How to become a Vocational Education and Training (VET) Lecturer

Vocational Education and Training (VET) lecturers teach vocational courses connected with specific industries and areas of work to help people enter or re-enter the workforce. VET lecturers teach subjects in which they have specialist knowledge, skills and experience, such as building and construction, business and commerce, commercial photography, hairdressing, horticulture, hospitality and tourism, retail, music, art, science, engineering and areas of health. Some VET lecturers teach in non-industry specific areas such as languages, literacy and general workplace preparation.

Personal requirements of a Vocational Education and Training (VET) Lecturer

  • enthusiasm for, and ability in, their chosen field
  • good organisational skills
  • able to communicate concepts and instructions clearly
  • enjoy working with young and older adults
  • patient when dealing with students of differing abilities and from different cultures
  • acceptance of the rights and needs of individual students.

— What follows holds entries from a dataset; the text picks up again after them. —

Inductive Repaired (env : EM) (t : SpatialRepair) : EM * SpatialRepair * bool -> Prop :=
| repair_refused : Refusal t -> Repaired env t (env, count_failed t, false)
| repair_salvaged donor n frame env' t' ok :
    t.(have_sps_) = true -> frame_donor t donor -> Picture t (Prefix t) donor (-1) survivor frame -> 0 <= n < len t.(geometry_) ->
    emit env t frame = Some (env', t', ok) ->
    Repaired env t (env', if ok then salvaged t' n donor else reset_stream t', ok)
| repair_frozen frame env' t' ok :
    t.(have_sps_) = true -> (forall nal, ~ survivor nal) -> freezable t ->
    Picture t (Template t) t.(donor_) (frozen_poc t) (fun _ => False) frame -> emit env t frame = Some (env', t', ok) ->
    Repaired env t (env', if ok then frozen t' (frozen_poc t) else reset_stream t', ok).

Lemma first_span g total i x :
  GeometryOk g -> spans g total !! i = Some x -> (x.1 =? 0) = (true && (i =? 0)%nat).
Proof.
  intros Hg Hi. destruct x as [a e]. apply spans_lookup in Hi. cbn [fst].
  destruct Hg as [[->|Hg] _]; [done|]. destruct g as [|g0 g]; [done|]. cbn [geometry_shape] in Hg. apply andb_true_iff in Hg as [H0 Hs].
  destruct i as [|i]; [injection Hi as ->; cbn; lia|]. pose proof (ascending_above _ _ _ _ Hs Hi). cbn. lia.
Qed.

Lemma geometry_shaped t : SpatialOk t -> len t.(geometry_) <> 0 -> geometry_shape t.(geometry_) = true.
Proof. intros Ht Hne. destruct (so_geometry _ Ht) as [[E|] _]; [by rewrite E in Hne|done]. Qed.

(** The next POC, whole and in range. *)
Lemma next_poc t period :
  SpatialOk t -> SpsOk t.(sps_) -> shl1 t.(sps_).(log2_max_poc_lsb) = Some period ->
  let poc := Z.land (to_u32 (t.(last_poc_) + 1)) (period - 1) in
  poc = frozen_poc t /\ to_i32 poc = poc /\ 0 <= poc < 65536.
Proof.
  intros Ht Hs E. pose proof (so_last_poc _ Ht). pose proof (HevcRoundtrip.so_poc _ Hs) as Hp. unfold shl1 in E.
  destruct (_ && _); [|done]. injection E as <-. rewrite Z.shiftl_1_l. unfold frozen_poc. cbv zeta.
  rewrite Z.sub_1_r, <- Z.ones_equiv, Z.land_ones, to_u32_id by ints. set (n := 2 ^ log2_max_poc_lsb (sps_ t)).
  assert (0 < n <= 2 ^ 16) by (split; [apply Z.pow_pos_nonneg; lia|apply Z.pow_le_mono_r; lia]). change (2 ^ 16) with 65536 in *.
  pose proof (Z.mod_pos_bound (last_poc_ t + 1) n ltac:(lia)). split_and!; try done; try lia.
  unfold to_i32. rewrite Z.mod_small by lia. cbv zeta. destruct (Z.ltb_spec ((last_poc_ t + 1) mod n) 2147483648); lia.
Qed.

Lemma spans_first t i x :
  SpatialOk t -> spans t.(geometry_) t.(sps_).(pic_size_ctbs) !! i = Some x -> (x.1 =? 0) = (true && (i =? 0)%nat).
Proof. intros Ht. apply first_span, (so_geometry _ Ht). Qed.

Lemma freeze_repaired env t r :
  SpatialOk t -> t.(have_sps_) = true -> (forall nal, ~ survivor nal) -> len t.(geometry_) <> 0 ->
  freeze emit env t t.(sps_).(pic_size_ctbs) = Some r -> Repaired env t r.
Proof.
  intros Ht Hh Hnone Hg E. pose proof (spatial_sps _ Ht Hh) as Hs. unfold freeze in E.
  destruct (conceal_meta_some t Ht) as (meta & f & Em & Hml & Hmf & Hf0).
  destruct (_ || _) eqn:Eg.
  { injection E as <-. apply repair_refused, refuse_no_freeze; [done|]. intros (Hf & Hd & Hp & Hm & Hr).
    rewrite Hf, Hd, Hp, Hm, Hr in Eg. cbn [negb orb] in Eg. lia. }
  repeat apply orb_false_iff in Eg as [Eg ?]. bool_hyps.
  assert (Hfz : freezable t) by by split_and!.
  pose proof (plan_freeze t Hnone Hfz) as HP.
  destruct (shl1 _) as [period|] eqn:Ep; [|done]. cbn [mbind option_bind] in E.
  destruct (next_poc t period Ht Hs Ep) as (Epoc & Ei32 & Hpoc). rewrite Ei32, Epoc in E. clear Ei32.
  rewrite Em in E. cbn [mbind option_bind] in E.
  destruct (freeze_slices _ _ _ _) as [[body|]|] eqn:Ef; cbn [mbind option_bind] in E; [| |done].
  2:{ injection E as <-. apply repair_refused.
      destruct (freeze_slices_none (sps_ t) (pps_ t) t (frozen_poc t) true _ eq_refl eq_refl (fun i x => spans_first t i x Ht) Ef) as (x & Hx & Hr).
      by eapply refuse_span. }
  destruct (freeze_slices_tiles (sps_ t) (pps_ t) t (frozen_poc t) true _ body eq_refl eq_refl (fun i x => spans_first t i x Ht) Ef) as (HF & nals & -> & HN).
  assert (HC : Composed t (Template t) (donor_ t) (frozen_poc t) (fun _ => False) (<[5%nat := Z.lor f kFrameFlagSalvaged]> meta ++ concat nals)).
  { exists meta, f, [], nals. cbv zeta. split_and!; try done.
    - by apply salvaged_flags.
    - apply spans_tiling; [by apply geometry_shaped|done].
    - eapply Forall2_impl; [exact HN|]. intros x nal Hx. by apply tile_synthesised. }
  assert (Hlen : len (<[5%nat := Z.lor f kFrameFlagSalvaged]> meta ++ concat nals) = len (meta ++ concat nals)) by by rewrite !length_app, length_insert.
  destruct (_ >? _) eqn:Esz.
  { injection E as <-. apply repair_refused. eapply refuse_large; [exact HP|exact HC|]. rewrite Z.gtb_ltb in Esz. lia. }
  rewrite (mark_salvaged_prefix _ _ _ Hml Hmf) in E. cbn [mbind option_bind] in E.
  destruct (emit env t _) as [[[env' t'] ok]|] eqn:Ee; [|done]. cbn [mbind option_bind] in E.
  assert (r = (env', if ok then frozen t' (frozen_poc t) else reset_stream t', ok)) as -> by (destruct ok; cbn in E; congruence).
  eapply repair_frozen; [done|done|done| |exact Ee]. split; [exact HC|]. rewrite Z.gtb_ltb, Z.ltb_ge in Esz. lia.
Qed.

Education & Training for a Vocational Education and Training (VET) Lecturer

To become a VET lecturer, you usually need an appropriate qualification and/or experience in the field that you wish to teach in. This could be a trade, profession, craft or vocational area. Once you have qualifications or experience in your subject area, entry to this occupation may be improved with teaching or training qualifications. A VET qualification in training and assessment, training design and development, or vocational education and training is required to teach accredited training. VET institutes will often support casual and part-time staff in obtaining these qualifications. As subjects and prerequisites can vary between institutions, you should contact your chosen institution for further information. You may be able to study through distance education. In addition to a VET qualification, a tertiary qualification in adult, vocational and workplace learning; tertiary teaching; or education, specialising in applied learning, is recommended for full-time staff. A number of institutions in Australia offer courses in these areas at bachelor degree and postgraduate levels. Entry to postgraduate courses usually requires completion of an appropriate bachelor degree. Institutions have different prerequisites and some have flexible entry requirements or offer external study.